Thursday, 29 December 2016

Finally getting the hang of this Inter-web thingy


KTFC Chat responds to the lack of P45
in Marcus's Christmas stocking

Now we've discovered Memes I doubt we'll
ever write a full length article again 








"He, he, he!" 

Saturday, 17 December 2016

My mate Dennis


Many of you will have heard that Poppies fan Dennis Kendall passed away recently.  Some of you may have known or at least spoken to him.  Others may recall seeing him in his mobility scooter, attending home and away games in all weathers.

Dennis was my good friend.  A friend of a kind you don't really make these days.  We were of a different generation, and held almost completely opposite views on most topics.  Today people so diametrically opposed would only ever encounter each other during online sniping sessions, but, back when I first started playing cricket with Dennis in the late 1980's things were different.  Eight hours of standing in the sun, followed by a few hours at the bar mellowed you.  What could have been arguments became alcohol-fueled chats and wonderful late night banter.  I think it helped me appreciate that my high-handed opinions weren't universally held - always a shock to the young and stupid.

The Rushton changing room was never quite complete without Dennis's leonine presence, with his ubiquitous, incredibly swollen wallet - it was almost spherical, his chunky "DK" signet ring and his enormous cricket bat.  The appropriately titled, "Den's Destroyer".

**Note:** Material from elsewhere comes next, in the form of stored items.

(** One commit, after its resolve loop. *)
Section One_commit.
Context (h : Head W) (A A1 : store) (b : batch) (mv : Z) (r : @resolving W)
        (ress : list (result head_error unit)) (outs : list (option HSample)).
Hypothesis Hb : batch_ok b.
Hypothesis Hi1 : head_inv (rv_head r) A1.
Hypothesis Hopts : same_opts (rv_head r) h.
Hypothesis Hrej : rv_rejected r = rejections 0 ress.
Hypothesis Hl : length ress = length outs.
Hypothesis Hf : Forall2 (resolved (rv_head r)) b (zip ress outs).
Hypothesis Hcr : creating A A1 (rv_head r) (rv_created r).
Hypothesis Hempty : forall key ref, (spec_apply_all mv b ress A1).1 !! key = Some (ref, []) -> A !! key = Some (ref, []).

Lemma commit_length : length ress = length b.
Proof. pose proof (Forall2_length _ _ _ Hf) as H0. rewrite length_zip_with in H0. lia. Qed.

(** The apply path, from a head that differs only in the log's marks. *)
Lemma commit_applied h2 : head_inv h2 A1 -> quiet_step h2 (rv_head r) ->
  let a := apply_all mv 0 outs (MkApplying h2 (rv_rejected r) (rv_dropped r) []) in
  let '(A', rs) := spec_apply_all mv b ress A1 in
  let '(h', rejected) := finish (rv_created r) (ap_dropped a) (ap_rejected a) (ap_head a) in
  same_opts h' h /\ head_inv h' A' /\ ap_stored a = was_stored <$> rs /\ rejected = rejections 0 rs.
Proof.
  intros Hi2 Hq2. assert (Hf2 : Forall2 (resolved h2) b (zip ress outs)).
  { eapply Forall2_impl; [exact Hf|]. intros x ro. apply resolved_mono. by rewrite (qs_shards _ _ Hq2). }
  pose proof (apply_all_sim mv b 0 ress outs (MkApplying h2 (rv_rejected r) (rv_dropped r) []) A1 Hi2 Hb Hl Hf2) as Ha.
  pose proof (late_perm mv b ress A1 0 commit_length) as Hp.
  destruct (spec_apply_all mv b ress A1) as [A2 rs]. destruct Ha as [Ha1 Ha2 _ Ha4 Ha5].
  set (a := apply_all mv 0 outs _) in *. cbn [ap_head ap_rejected ap_stored app fst snd] in *.
  destruct (finish_applied (rv_head r) (ap_head a) A A1 A2 (rv_created r) (ap_dropped a) (ap_rejected a))
    as (Hfi & Hfo & _); try done; [by eapply quiet_trans|].
  assert (Hfr : (finish (rv_created r) (ap_dropped a) (ap_rejected a) (ap_head a)).2 = rejections 0 rs).
  { apply sort_rejections. by rewrite Ha4, Hrej, Hp. }
  destruct (finish _ _ _ _) as [h' rejected]. cbn [fst snd] in *. split_and!; try done.
  eapply same_opts_trans; [exact Hfo|]. eapply same_opts_trans; [apply Ha2|].
  eapply same_opts_trans; [apply Hq2|done].
Qed.

(** Nothing resolved: nothing logged, nothing applied. *)
Lemma commit_none : omap id outs = [] ->
  let '(A', rs) := spec_apply_all mv b ress A1 in
  let '(h', rejected) := finish (rv_created r) (rv_dropped r) (rv_rejected r) (rv_head r) in
  same_opts h' h /\ head_inv h' A' /\ replicate (length b) false = was_stored <$> rs /\ rejected = rejections 0 rs.
Proof.
  intros Ev. destruct (no_valid_all_rejected _ _ _ _ Hl Hf Ev mv A1) as [E Hall]. rewrite E in Hempty |- *.
  destruct (was_stored_rejected ress Hall) as [Hst Hrj].
  destruct (finish_applied (rv_head r) (rv_head r) A A1 A1 (rv_created r) (rv_dropped r) (rv_rejected r))
    as (Hfi & Hfo & _); try done.
  assert (Hfr : (finish (rv_created r) (rv_dropped r) (rv_rejected r) (rv_head r)).2 = rejections 0 ress).
  { apply sort_rejections. by rewrite Hrej. }
  destruct (finish _ _ _ _) as [h' rejected]. cbn [fst snd] in *.
  split_and!; [by eapply same_opts_trans|done|by rewrite Hst, commit_length|by rewrite Hrj].
Qed.

(** The log refused: the marks come off and the new series are forgotten. *)
Lemma commit_refused h2 pending e : head_inv h2 A1 -> quiet_step h2 (rv_head r) ->
  let h3 := foldl (fun h id => on_series id (set_logged false) h) h2 pending in
  let '(h', rejected) := finish (rv_created r) (rv_dropped r) (rv_rejected r ++ [MkRejection (-1) (ErrLog e)]) h3 in
  same_opts h' h /\ head_inv h' A /\ MkRejection (-1) (ErrLog e) ∈ rejected.
Proof.
  intros Hi2 Hq2. destruct (unmark_sim pending h2 A1 Hi2) as [Hu1 Hu2]. cbn zeta.
  set (h3 := foldl _ h2 pending) in *. set (rj := rv_rejected r ++ [MkRejection (-1) (ErrLog e)]).
  assert (Hq3 : quiet_step h3 (rv_head r)) by (by eapply quiet_trans).
  destruct (finish_failed (rv_head r) h3 A A1 (rv_created r) (rv_dropped r) rj) as [Hfi Hfo]; try done.
  assert (Hin : MkRejection (-1) (ErrLog e) ∈ (finish (rv_created r) (rv_dropped r) rj h3).2).
  { cbn. rewrite (merge_sort_Permutation _ _). apply elem_of_app. right. by left. }
  destruct (finish _ _ _ _) as [h' rejected]. cbn [fst snd] in *. split_and!; try done.
  eapply same_opts_trans; [exact Hfo|]. eapply same_opts_trans; [apply Hq3|done].
Qed.
End One_commit.
(** ** Reads *)

(** What one id contributes to a read. *)
Definition read_one (h : Head W) (from to : Z) (id : Z) : option (SeriesRef * list (Z * Z)) :=
  ms ← h_byID h !! id;
  match samplesIn ms from to with
  | Ok (s :: ss) => Some (ms_ref ms, s :: ss)
  | _ => None
  end.

Lemma select_ids_spec h A from to ids : head_inv h A -> select_ids ids from to h = Ok (omap (read_one h from to) ids).
Proof.
  intros Hi. induction ids as [|id ids IH]; [done|]. cbn [select_ids omap list_omap]. unfold read_one at 1.
  destruct (h_byID h !! id) as [ms|] eqn:E; cbn [mbind option_bind]; [|done].
  destruct (hi_series _ _ _ _ Hi E) as (ss & _ & _ & Hs). rewrite (samplesIn_spec _ _ _ from to Hs).
  destruct (filter _ ss) as [|s ss']; [done|]. by rewrite IH.
Qed.

Lemma read_one_spec h A from to id ref ss : head_inv h A ->
  read_one h from to id = Some (ref, ss) <->
  exists all, (ms_ref <$> h_byID h !! id) = Some ref /\ A !! Key ref = Some (ref, all)
    /\ ss = filter (fun s => in_window from to s = true) all /\ ss <> [].
Proof.
  intros Hi. unfold read_one. destruct (h_byID h !! id) as [ms|] eqn:E; cbn.
  2: { split; [done|]. by intros (? & ? & _). }
  destruct (hi_series _ _ _ _ Hi E) as (all & _ & HA & Hs). rewrite (samplesIn_spec _ _ _ from to Hs).
  destruct (filter _ all) as [|s ss'] eqn:Ef.
  - split; [done|]. intros (all' & [= <-] & HA' & Hss & Hne). rewrite HA in HA'. injection HA' as <-. congruence.
  - split.
    + intros [= <- <-]. exists all. by rewrite Ef.
    + intros (all' & [= <-] & HA' & Hss & _). rewrite HA in HA'. injection HA' as <-. by rewrite Hss, Ef.
Qed.

Lemma sorted_by {A} (f : A -> gostring) (R : relation A) `{!RelDecision R} l : (forall a b, R a b <-> str_le (f a) (f b)) ->
  NoDup (f <$> l) -> StronglySorted (fun a b => str_lt (f a) (f b)) (merge_sort R l).
Proof.
  intros HR Hn. assert (Htot : Total R) by (intros a b; rewrite !HR; apply str_le_total).
  assert (Htr : Transitive R) by (intros a b c; rewrite !HR; apply str_le_trans).
  assert (Hs : StronglySorted R (merge_sort R l)) by apply (StronglySorted_merge_sort _).
  rewrite <- (merge_sort_Permutation R l) in Hn.
  induction Hs as [|a r Hr IH Ha]; [constructor|]. rewrite fmap_cons in Hn. apply NoDup_cons in Hn as [Hna Hn].
  constructor; [by apply IH|]. apply Forall_forall. intros x Hx. rewrite Forall_forall in Ha.
  apply str_le_lt; [by apply HR, Ha|]. intros HK. apply Hna. rewrite HK. apply list_elem_of_fmap. eauto.
Qed.

Lemma sorted_by_key (l : list (SeriesRef * list (Z * Z))) : NoDup ((fun x => Key x.1) <$> l) ->
  StronglySorted (fun a b => str_lt (Key a.1) (Key b.1)) (merge_sort key_le l).
Proof. by apply (sorted_by (fun x => Key x.1)). Qed.

(** The index and the store name the same series. *)
Lemma series_of_store h A key ref ss : head_inv h A -> A !! key = Some (ref, ss) ->
  Key ref = key /\ exists id, (ms_ref <$> h_byID h !! id) = Some ref.
Proof.
  intros Hi HA. assert (is_Some (h_shards h !! key)) as [id Hs] by (apply (hi_keys _ _ Hi); eauto).
  destruct (hi_shard _ _ Hi _ _ Hs) as (ms & ss' & Hms & _ & HK & HA' & _). rewrite HA in HA'. injection HA' as -> ->.
  split; [done|]. exists id. by rewrite Hms.
Qed.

Back then we talked of the Poppies.  Me in the present tense, him in the past.  He saw the odd game, but with his loves of Rushton CC, Nottingham Forest and wife Sue (and, I fear, in that order!) he had little free time for the Poppies back then.

With the amusingly contrary spirit with which I'll always remember Dennis best, he took up the Poppies again pretty much as everyone else deserted them.  He started to regularly attend during the dark end-days at Non Park.  Having stepped back from both Rushton and the world-of-work, (if nothing else, this at least moved Sue up a couple of places....) he, and brother Malc became new, old, faces in the ever-thinning Poppies crowd.

Dennis, Malc and sometimes Sue, saw out our purgatory in Irthlingborough, before also braving the icy-wilderness that is Steal Park, before settling in at our current bumpy field in Burton.  He didn't let a prolonged period of ill-health stop him living life, and even taking regular cruises with his extended family.

Looking back, I'm pleased that I managed to share three of the high-points of my life with Den.  He was there at both my wedding and my surprise 50th birthday event.  And, more importantly, I find myself almost childishly pleased that the only time I scored a century at cricket, Den was batting with me and was the first to offer congratulations.  He couldn't have been more chuffed for me.  Of course, being Dennis, he then grumbled at me to get a move on as we'd fallen behind the required run rate!

This is the 1000th PATGOD post since we started this online blog and I am glad I could use this milestone to honour the passing of a mate - cheers Dennis.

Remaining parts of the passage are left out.